For Amazon Redshift users: your data will be unloaded in parallel by default, creating separate files for each slice on your cluster.
For Amazon Redshift users: this component is similar in effect to the Text Output component. Since S3 Unload unloads data in parallel directly from Amazon Redshift to S3, it tends to be faster than using Text Output. However, S3 Unload sacrifices some of the added functionality that comes from Text Output pulling the data through the Matillion ETL instance (such as adding column headers to each file).
To access an S3 bucket from a different AWS account, the following is required:
- Set up cross-account access via AWS roles.
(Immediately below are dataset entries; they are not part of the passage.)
(** [REPLACE_RE.sub(repl, s)] with [REPLACE_RE = re.compile(r"[^\w.-]")],
    evaluated by Python: every character outside the class is replaced
    by [repl]. *)
Fixpoint REPLACE_RE_sub (repl : string) (s : string) : string :=
  match s with
  | String c rest =>
      if key_char python_word c then String c (REPLACE_RE_sub repl rest)
      else repl +:+ REPLACE_RE_sub repl rest
  | EmptyString => EmptyString
  end.

(** The dictionary [existing_node_keys]: for each node, the set of the
    keys of its rows. *)
Definition existing_node_keys (table : list OwnerData) : gmap Z (gset string) :=
  foldr (λ row m,
           <[node_id row := {[key row]} ∪ default ∅ (m !! node_id row)]> m)
        ∅ table.

(** [while new_key in node_keys: new_key += "_"], cut after [bound]
    tests. *)
Fixpoint while_in (bound : nat) (node_keys : gset string) (new_key : string)
    : result string :=
  match bound with
  | O => Raise LoopBound
  | S bound' =>
      if decide (new_key ∈ node_keys)
      then while_in bound' node_keys (new_key +:+ "_")
      else Ok new_key
  end.

(** The body of the [for entry in ...] loop on one selected row: the
    state is the dictionary, the result the dictionary and the row as it
    is saved.  [node_keys] is the set the dictionary holds, not a copy, so
    what is removed from it and added to it is written back to the
    dictionary.  [existing_node_keys[...]] and [remove] raise [KeyError]
    when the node or the key is not there. *)
Definition fix_entry (keys : gmap Z (gset string)) (entry : OwnerData)
    : result (gmap Z (gset string) * OwnerData) :=
  let orig_key := key entry in
  node_keys ← from_option Ok (Raise KeyError) (keys !! node_id entry);
  node_keys ← (if decide (orig_key ∈ node_keys)
               then Ok (node_keys ∖ {[orig_key]}) else Raise KeyError);
  let new_key := REPLACE_RE_sub "_" (key entry) in
  new_key ← while_in (S (size node_keys)) node_keys new_key;
  let node_keys := node_keys ∪ {[new_key]} in
  Ok (<[node_id entry := node_keys]> keys,
      {| node_id := node_id entry; key := new_key; value := value entry |}).

(** The loop over the rows of the table: the rows whose key matches the
    expression, as the database evaluates it, are not selected and stay as
    they are. *)
Fixpoint fix_entries (db_word : ascii → bool) (keys : gmap Z (gset string))
    (table : list OwnerData) : result (list OwnerData) :=
  match table with
  | [] => Ok []
  | entry :: rest =>
      if key_regex db_word (key entry) then
        rest' ← fix_entries db_word keys rest; Ok (entry :: rest')
      else
        '(keys', entry') ← fix_entry keys entry;
        rest' ← fix_entries db_word keys' rest; Ok (entry' :: rest')
  end.
(** * STREL formulas and interval expansion (automatix/logic/strel.py)

    A shallow embedding of the formula classes of [strel.py]: the two
    interval dataclasses with their [__post_init__] validation, the
    iterator of a time interval, the [Expr] class hierarchy, the
    [expand_intervals] methods, [Expr.__invert__], [Identifier.__str__] and
    the [ESCAPED_STRING] terminal of the parse-tree transformer.

    Python integers are [Z], Python floats are IEEE binary64 values
    ([PrimFloat.float]), [Optional[T]] is [option T], and a raised
    exception is the [Raise] case of [result]. *)

From Stdlib Require Import ZArith List String Bool Lia PrimFloat.
Import ListNotations.

Local Open Scope string_scope.
Local Open Scope Z_scope.

(** ** Exceptions *)

Inductive exn : Type :=
| ValueError (msg : string)
| AssertionError (msg : string)
| RuntimeError (msg : string).

Inductive result (A : Type) : Type :=
| Ok (a : A)
| Raise (e : exn).

Arguments Ok {A} a.
Arguments Raise {A} e.

(** [is_ValueError r]: the call raised an exception of class [ValueError]. *)
Definition is_ValueError {A : Type} (r : result A) : bool :=
  match r with
  | Raise (ValueError _) => true
  | _ => false
  end.

Definition is_Ok {A : Type} (r : result A) : bool :=
  match r with
  | Ok _ => true
  | Raise _ => false
  end.

(** ** Iterators

    The three kinds of iterator [TimeInterval.__iter__] returns:
    [itertools.count(n)], [iter(range(cur, stop))] and [iter(list)].
    [next] is one call of [__next__]; [None] is [StopIteration]. *)

Inductive Iterator : Type :=
| count (n : Z)
| range (cur stop : Z)
| list_iter (l : list Z).

Definition next (it : Iterator) : option (Z * Iterator) :=
  match it with
  | count n => Some (n, count (n + 1))
  | range cur stop =>
      if cur <? stop then Some (cur, range (cur + 1) stop) else None
  | list_iter [] => None
  | list_iter (x :: l) => Some (x, list_iter l)
  end.

(** [islice it n]: the first [n] items of the iterator (fewer when it stops). *)
Fixpoint islice (it : Iterator) (n : nat) : list Z :=
  match n with
  | O => []
  | S n' =>
      match next it with
      | Some (x, it') => x :: islice it' n'
      | None => []
      end
  end.

(** [stops_within it n]: the iterator raises [StopIteration] at one of its
    first [n + 1] calls of [next]. *)
Fixpoint stops_within (it : Iterator) (n : nat) : bool :=
  match next it with
  | None => true
  | Some (_, it') =>
      match n with
      | O => false
      | S n' => stops_within it' n'
      end
  end.

(** ** TimeInterval *)

Module TimeInterval.

Record t : Type := mk { start : option Z; end_ : option Z }.

(** The dataclass constructor [TimeInterval(start, end)]: the fields are
    stored and [__post_init__] validates them. *)
Definition new (start end_ : option Z) : result t :=
  match start, end_ with
  | Some t1, Some t2 =>
      if t1 =? t2 then
        Raise (ValueError "Time intervals cannot be point values [a,a]")
      else if t1 >? t2 then
        Raise (ValueError "Time interval [a,b] cannot have a > b")
      else if (t1 <? 0) || (t2 <? 0) then
        Raise (ValueError "Time interval cannot have negative bounds")
      else Ok (mk start end_)
  | _, _ => Ok (mk start end_)
  end.
(** ** Binary logarithm *)

Lemma Qlog2_spec q : 0 < q -> pow2 (Qlog2 q) <= q /\ q < pow2 (Qlog2 q + 1).
Proof.
  intros Hq. destruct q as [n d]. unfold Qlog2. cbn [Qnum Qden].
  assert (Hn : (0 < n)%Z) by (unfold Qlt in Hq; simpl in Hq; lia).
  pose proof (Z.log2_spec n Hn) as [Hn1 Hn2].
  pose proof (Z.log2_spec (Zpos d) eq_refl) as [Hd1 Hd2].
  pose proof (Z.log2_nonneg n) as Ha. pose proof (Z.log2_nonneg (Zpos d)) as Hb.
  set (a := Z.log2 n) in *. set (b := Z.log2 (Zpos d)) in *.
  assert (Hup : n # d < pow2 (a - b + 1)).
  { replace (a - b + 1)%Z with (Z.succ a - b)%Z by lia.
    rewrite pow2_sub_frac by lia.
    assert (0 < inject_Z (2 ^ b)) by (unfold Qlt; simpl; lia).
    apply Qlt_shift_div_l; [assumption|].
    unfold Qlt, Qmult, inject_Z; simpl. nia. }
  assert (Hlo : pow2 (a - b - 1) <= n # d).
  { replace (a - b - 1)%Z with (a - Z.succ b)%Z by lia.
    rewrite pow2_sub_frac by lia.
    assert (0 < inject_Z (2 ^ Z.succ b)) by (unfold Qlt; simpl; lia).
    apply Qle_shift_div_r; [assumption|].
    unfold Qle, Qmult, inject_Z; simpl. nia. }
  destruct (Qle_bool (pow2 (a - b)) (n # d)) eqn:E.
  - apply Qle_bool_iff in E. split; assumption.
  - split; [assumption|].
    replace (a - b - 1 + 1)%Z with (a - b)%Z by lia.
    apply Qnot_le_lt. intro H. apply Qle_bool_iff in H. congruence.
Qed.
(** A request answered by a complete stream. *)
Lemma serve_stream_inv env req w w' :
  serve' env req w = (w', Return tt) →
  jsonBody (res w') = None →
  let fileMode := isFileMode (req_output_mode req) in
  ∃ data t c,
    chatCreate env (length (created w)) data = ChatOk t c
    ∧ streamError c = None
    ∧ created w' = created w ++ [data]
    ∧ written (res w')
      = completedStream JSON_parse fileMode
          (chooseModel env (req_model req)) t c
    ∧ ended (res w') = true
    ∧ (fileMode = true →
       disk w'
       = disk w ++ parseFilesFromText
           (fullOutput (processStream JSON_parse fileMode (chunks c) streamState0).1)).
Proof.
  intros Hs Hj fileMode.
  destruct (handlerBody_run env req (set_res freshResponse w) eq_refl)
    as (wb & r & E & H).
  rewrite (serve_unfold env req w wb r E) in Hs.
  destruct H as [(e & _ & -> & Hres & _)
                | [(wt & data & t & e & _ & _ & -> & Hres & _)
                  | (wt & data & t & c & _ & Hc & Hcr & H)]].
  - unfold resStatusJson in Hs. rewrite Hres in Hs. simpl in Hs.
    injection Hs as <-. simpl in Hj. discriminate.
  - unfold resStatusJson in Hs. rewrite Hres in Hs. simpl in Hs.
    injection Hs as <-. simpl in Hj. discriminate.
  - cbv zeta in H. destruct r as [u|e].
    + injection Hs as <-. destruct H as (H1 & H2 & H3 & H4 & H5).
      exists data, t, c. repeat split; assumption.
    + destruct H as (Hhs & _). unfold resStatusJson in Hs. rewrite Hhs in Hs.
      discriminate.
Qed.
(** * Conditional wildcard matchers ([matchers.py]): embedding and properties

    The Python module defines [AnyIf], a "chameleon" object whose [__eq__]
    accepts any value satisfying a validator and records what it was compared
    with, and seven subclasses that only differ in the acceptance rule.

    Layout of this file:
    - the fragment of Python data the matchers are compared with ([value]),
      the exceptions that can escape ([exn]) and the error monad ([result]);
    - the builtins the source calls ([isinstance], [==], [<], [sorted],
      [in], [str.startswith], [uuid.UUID(...)]);
    - the classes of [matchers.py], one Module per class;
    - [dict.__eq__] as used by [test_matchers.py];
    - the properties. *)

From Stdlib Require Import ZArith NArith String Ascii HexString DecimalString List Bool Lia
  Permutation.
From stdpp Require Import base gmap strings list sorting.
Import ListNotations.

Local Open Scope Z_scope.

(** ** Python data *)

(** The values a matcher is compared with.  Strings are sequences of code
    points below 256.  [VObject id] is an instance of [object] (or of any
    class that inherits [object.__eq__]): it is equal to itself only.
    Floating point numbers and dictionaries are left out of the fragment. *)
#[local] Set Warnings "-register-all".
Inductive value : Type :=
| VNone
| VBool (b : bool)
| VInt (n : Z)
| VStr (s : string)
| VUUID (n : Z)
| VTuple (l : list value)
| VList (l : list value)
| VObject (id : nat).
(** On the loopback network with an empty payload: the datagram client
    sends one empty datagram, the server receives it and sends nothing, and
    the client's first receive gives up after the timeout. *)
Lemma empty_datagram_on_loopback (l : Link) (n : Z) (w : World Loopback) :
  (1 <= n)%Z -> (latency l < TIMEOUT)%N -> idle (net w) ->
  let run := measure_udp_transactions (loopback_step l) (server_host l) UDP_PORT
               [] n w in
  fst run = Raise SocketTimeout
  /\ new_events w (snd run)
     = [(now w, Opened (next_fd w) SOCK_DGRAM);
        (now w, TimeoutSet (next_fd w) TIMEOUT);
        (now w, Clock (seconds (now w)));
        ((now w + latency l)%N,
         Did (SendTo (next_fd w) [] (server_host l, UDP_PORT)) nothing);
        ((now w + latency l + TIMEOUT)%N,
         Did (RecvFrom (next_fd w) BUFSIZE) (Fails SocketTimeout));
        ((now w + latency l + TIMEOUT + latency l)%N,
         Did (Close (next_fd w)) nothing)]
  /\ trace (udp_thread (net (snd run)))
     = trace (udp_thread (net w))
       ++ [(now (udp_thread (net w)),
            Did (RecvFrom 0 BUFSIZE) (Returns [] (client_addr l)))].
Proof.
  intros Hn Hlat [Hconn Hech] run. subst run.
  destruct (Z.to_nat n) as [|k] eqn:En; [lia|].
  destruct w as [t0 fd0 [tcpth udpth conn up srv down ech] tr].
  cbn [net echoes connected] in Hech, Hconn. subst ech conn.
  apply N.ltb_lt in Hlat.
  unfold measure_udp_transactions. rewrite En. cbn [udp_loop].
  unfold new_events. eval_client.
  all: try (rewrite endpoint_eqb_refl in *; discriminate).
  all: try (cbv in Elt; discriminate).
  all: rewrite ?(proj1 (udp_turn_on_wire l [] udpth)); cbn [truthy]; eval_client.
  all: cbn [fst snd trace after net udp_thread now next_fd].
  all: rewrite ?(proj2 (udp_turn_on_wire l [] udpth)), ?take_nil; cbn [truthy].
  all: repeat split; try reflexivity.
  all: rewrite <- ?app_assoc, skipn_app, skipn_all, Nat.sub_diag; reflexivity.
Qed.

Lemma bytes_mul_nonpositive (b : bytes) (k : Z) : (k <= 0)%Z -> bytes_mul b k = [].
Proof.
  intros H. unfold bytes_mul. destruct (Z.to_nat k) eqn:E; [reflexivity | lia].
Qed.

(** On the loopback network with a payload size of zero (or less), [main]
    does not get to the datagram client: the stream client sends nothing,
    the server waits for data, and the first receive of the stream client
    gives up after the timeout, which ends the run. *)
Lemma empty_payload_run_on_loopback (l : Link) (payload_size n : Z)
    (w : World Loopback) :
  (payload_size <= 0)%Z -> (1 <= n)%Z -> (latency l < TIMEOUT)%N -> idle (net w) ->
  let run := main (loopback_step l) (server_host l) payload_size n w in
  let t := (now w + READY_DELAY)%N in
  fst run = Raise SocketTimeout
  /\ new_events w (snd run)
     = [(now w, Spawned TcpServer (server_host l, TCP_PORT));
        (now w, Spawned UdpServer (server_host l, UDP_PORT));
        (t, Did (Sleep READY_DELAY) nothing);
        (t, Clock (seconds t));
        (t, Opened (next_fd w) SOCK_STREAM);
        (t, TimeoutSet (next_fd w) TIMEOUT);
        (t, OptionSet (next_fd w) TCP_NODELAY);
        ((t + latency l)%N,
         Did (Connect (next_fd w) (server_host l, TCP_PORT)) nothing);
        ((t + latency l + latency l)%N, Did (SendAll (next_fd w) []) nothing);
        ((t + latency l + latency l + TIMEOUT)%N,
         Did (Recv (next_fd w) BUFSIZE) (Fails SocketTimeout));
        ((t + latency l + latency l + TIMEOUT + latency l)%N,
         Did (Close (next_fd w)) nothing)].
Proof.
  intros Hp Hn Hlat [Hconn Hech] run t. subst run t.
  destruct (Z.to_nat n) as [|k] eqn:En; [lia|].
  destruct w as [t0 fd0 [tcpth udpth conn up srv down ech] tr].
  cbn [net echoes connected] in Hech, Hconn. subst ech conn.
  apply N.ltb_lt in Hlat.
  unfold main, measure_tcp_transactions.
  rewrite (bytes_mul_nonpositive _ _ Hp), En. cbn [tcp_loop].
  unfold new_events. eval_client.
  all: try (rewrite endpoint_eqb_refl in *; discriminate).
  all: try (cbv in Elt; discriminate).
  all: try discriminate.
  all: cbn [fst snd trace after net now next_fd]; rewrite ?N.add_0_r.
  all: split; [reflexivity|].
  all: rewrite <- ?app_assoc, skipn_app, skipn_all, Nat.sub_diag; reflexivity.
Qed.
- The user must type in the bucket they want to access or use a variable to load/unload to those structures.
Properties
Name
= string
A human-readable name for the component.
Stage
= drop-down
Choose a predefined stage for your data. These stages must be created from your Snowflake account console. Otherwise, "Custom" can be chosen for the staging to be based on the component's properties.
S3 Object Prefix
= string
The name of the file for data to be unloaded into.
When a user enters a forward slash character / after a folder name, a validation of the file path is triggered. This works in the same manner as the Go button.
File Prefix
= string
Filename prefix for unloaded data to be named on the S3 bucket. Each file will be named as the prefix followed by a number denoting which node this was unloaded from. All unloads are parallel and will use the maximum number of nodes available at the time.
Encryption
= drop-down
Decide how the files are encrypted inside the S3 bucket. This property is available when using an existing Amazon S3 location for staging.
- None: No encryption.
- Client Side Encryption: Encrypt the data according to a client-side master key. Read Protecting data using client-side encryption to learn more.
- SSE KMS: Encrypt the data according to a key stored on KMS. Read AWS Key Management Service (AWS KMS) to learn more.
- SSE S3: Encrypt the data according to a key stored on an S3 bucket. Read Using server-side encryption with Amazon S3-managed encryption keys (SSE-S3) to learn more.
KMS Key ID
= drop-down
The ID of the KMS encryption key you have chosen to use in the Encryption property.
Master Key
= drop-down
The ID of the client-side encryption key you have chosen to use in the Encryption property.
Authentication
= drop-down
Select the authentication method. Users can choose either:
- Credentials: Uses AWS security credentials. Read Manage Credentials to learn more.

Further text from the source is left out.